Liposomal nanoparticles are versatile drug delivery vehicles that show great promise in cancer therapy. In an effort to quantitatively measure their in vivo pharmacokinetics, we developed a highly efficient Zr liposome-labeling method based on a rapid ligand exchange reaction between the membrane-permeable Zr(8-hydroxyquinolinate) complex and the hydrophilic liposomal cavity-encapsulated deferoxamine (DFO). This novel Zr-labeling strategy allowed us to prepare radiolabeled forms of a folic acid (FA)-decorated active targeting Zr-FA-DFO-liposome, a thermosensitive Zr-DFO-liposome, and a renal avid Zr-PEG-DFO-liposome at room temperature with near-quantitative isolated radiochemical yields of 98%±1% (n=6), 98%±2% (n=5), and 97%±1% (n=3), respectively. These Zr-labeled liposomal nanoparticles showed remarkable stability in phosphate-buffered saline and serum at 37°C without leakage of radioactivity for 48 h. The uptake of Zr-FA-DFO-liposome by the folate receptor-overexpressing KB cells was almost 15-fold higher than the Zr-DFO-liposome in vitro.
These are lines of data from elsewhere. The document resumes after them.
Lemma UpdateAPI_matched c p s d apis s1 api :
  fetchAPIs c s = Some (inr apis, s1) →
  heap s !! p = Some d →
  matched (Apis apis) (Id d) = Some api →
  ∃ res s', UpdateAPI c p s = Some (res, s')
            ∧ res ≠ Some UseCreateError
            ∧ heap s' = <[p := backfill d api]> (heap s)
            ∧ trace s' = trace s1 ++ [Sent (updateRequest c (backfill d api))].
Proof.
  intros Ef Hp Hm. destruct (fetchAPIs_inv _ _ _ _ Ef) as [Hh _].
  rewrite <- Hh in Hp. pose proof (updateScan_run (Apis apis) p s1 d Hp) as Hs.
  rewrite Hm in Hs. destruct Hs as (s2 & Hs & Hh2 & Hr2 & Ht2).
  unfold UpdateAPI, bind. rewrite Ef, Hs. cbn [negb].
  unfold load. rewrite Hh2, lookup_insert_eq.
  unfold send, ret, updateRequest. rewrite Ht2, Hh2, Hh.
  destruct (serve _ _) as [[err|resp] srv]; cbn;
    repeat case_match; simplify_eq; eauto 10.
Qed.

(** [UpdateAPI] returns whenever its pointer is valid; it rewrites that
    cell at most and sends the listing request, then at most one PUT. *)
Lemma UpdateAPI_run c p s d :
  heap s !! p = Some d →
  ∃ res s' d', UpdateAPI c p s = Some (res, s')
    ∧ heap s' = <[p := d']> (heap s)
    ∧ (trace s' = trace s ++ [Sent (listRequest c)]
       ∨ trace s' = trace s ++ [Sent (listRequest c);
                                Sent (updateRequest c d')]).
Proof.
  intros Hp. destruct (fetchAPIs_run c s) as ([err|apis] & s1 & Ef & Hh & Ht).
  - exists (Some err), s1, d. unfold UpdateAPI, bind, ret. rewrite Ef.
    split_and!; [done | by rewrite insert_id | by left].
  - destruct (matched (Apis apis) (Id d)) as [api|] eqn:Hm.
    + destruct (UpdateAPI_matched _ _ _ _ _ _ _ Ef Hp Hm)
        as (res & s' & E & _ & Hh' & Ht').
      exists res, s', (backfill d api). split_and!; [done | done |].
      right. by rewrite Ht', Ht, <- app_assoc.
    + exists (Some UseCreateError), s1, d.
      split_and!; [by eapply UpdateAPI_unmatched | by rewrite insert_id
                  | by left].
Qed.

(** [CreateAPI] returns whenever its pointer is valid; it leaves the heap
    alone and sends the listing request, then at most one POST. *)
Lemma CreateAPI_run c p s d :
  heap s !! p = Some d →
  ∃ res s', CreateAPI c p s = Some (res, s')
    ∧ heap s' = heap s
    ∧ (trace s' = trace s ++ [Sent (listRequest c)]
       ∨ trace s' = trace s ++ [Sent (listRequest c);
                                Sent (createRequest c d)]).
Proof.
  intros Hp. destruct (fetchAPIs_run c s) as ([err|apis] & s1 & Ef & Hh & Ht).
  - exists (EmptyString, Some err), s1. unfold CreateAPI, bind, ret.
    rewrite Ef. split_and!; [done | done | by left].
  - destruct (Apis apis) as [|a rest] eqn:Hl.
    + destruct (CreateAPI_empty_listing _ _ _ _ _ _ Ef Hp Hl)
        as (res & s' & E & _ & Hh' & Ht').
      exists res, s'. split_and!; [done | done |].
      right. by rewrite Ht', Ht, <- app_assoc.
    + exists (EmptyString, Some UseUpdateError), s1.
      split_and!; [| done | by left].
      eapply CreateAPI_nonempty_listing; [done | done |]. by rewrite Hl.
Qed.

(** ** deleteAPI *)

Lemma deleteAPI_run c id s :
  ∃ res s', deleteAPI c id s = Some (res, s')
    ∧ heap s' = heap s
    ∧ trace s' = trace s ++ [Sent (deleteRequest c id)].
Proof.
  unfold deleteAPI, bind, send, ret, deleteRequest.
  destruct (serve _ _) as [[err|resp] srv]; cbn; repeat case_match; eauto.
Qed.

(** A 200 answer to the DELETE is success, whatever its body says. *)
Lemma deleteAPI_status_200 c id s resp srv :
  serve (deleteRequest c id) (remote s) = (inr resp, srv) →
  StatusCode resp = 200%Z →
  ∃ s', deleteAPI c id s = Some (None, s').
Proof.
  intros Es Hc. unfold deleteAPI, bind, send, ret.
  unfold deleteRequest in Es. rewrite Es. cbn.
  case_decide; [done | eauto].
Qed.

(** ** The response envelope *)

Lemma CreateAPI_envelope c p s d apis s1 resp srv status :
  fetchAPIs c s = Some (inr apis, s1) →
  heap s !! p = Some d →
  Apis apis = [] →
  serve (createRequest c d) (remote s1) = (inr resp, srv) →
  StatusCode resp = 200%Z →
  decodeStatus (Body resp) = inr status →
  Status status ≠ "OK" →
  ∃ s', CreateAPI c p s
        = Some ((EmptyString, Some (envelopeError status)), s').
Proof.
  intros Ef Hp He Es Hc Hd Hst.
  destruct (fetchAPIs_inv _ _ _ _ Ef) as [Hh _].
  unfold CreateAPI, bind, load, ret, send.
  unfold createRequest in Es.
  rewrite Ef, Hh, Hp, He. cbn [createScan]. rewrite Es. cbn.
  case_decide; [done|]. rewrite Hd. case_decide; [eauto | done].
Qed.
Positron emission tomography imaging and ex vivo biodistribution studies enabled us to observe the heterogeneous distribution of the Zr-FA-DFO-liposome and Zr-DFO-liposome in the KB tumor xenografts, the extensive kidney accumulation of the Zr-FA-DFO-liposome and Zr-PEG-DFO-liposome, and the different metabolic fate of the free and liposome-encapsulated Zr-DFO. It also unveiled the poor resistance of all three liposomes against endothelial uptake resulting in their catabolism and high uptake of free Zr in the skeleton. Thus, this technically simple Zr-labeling method would find widespread use to guide the development and clinical applications of novel liposomal nanomedicines.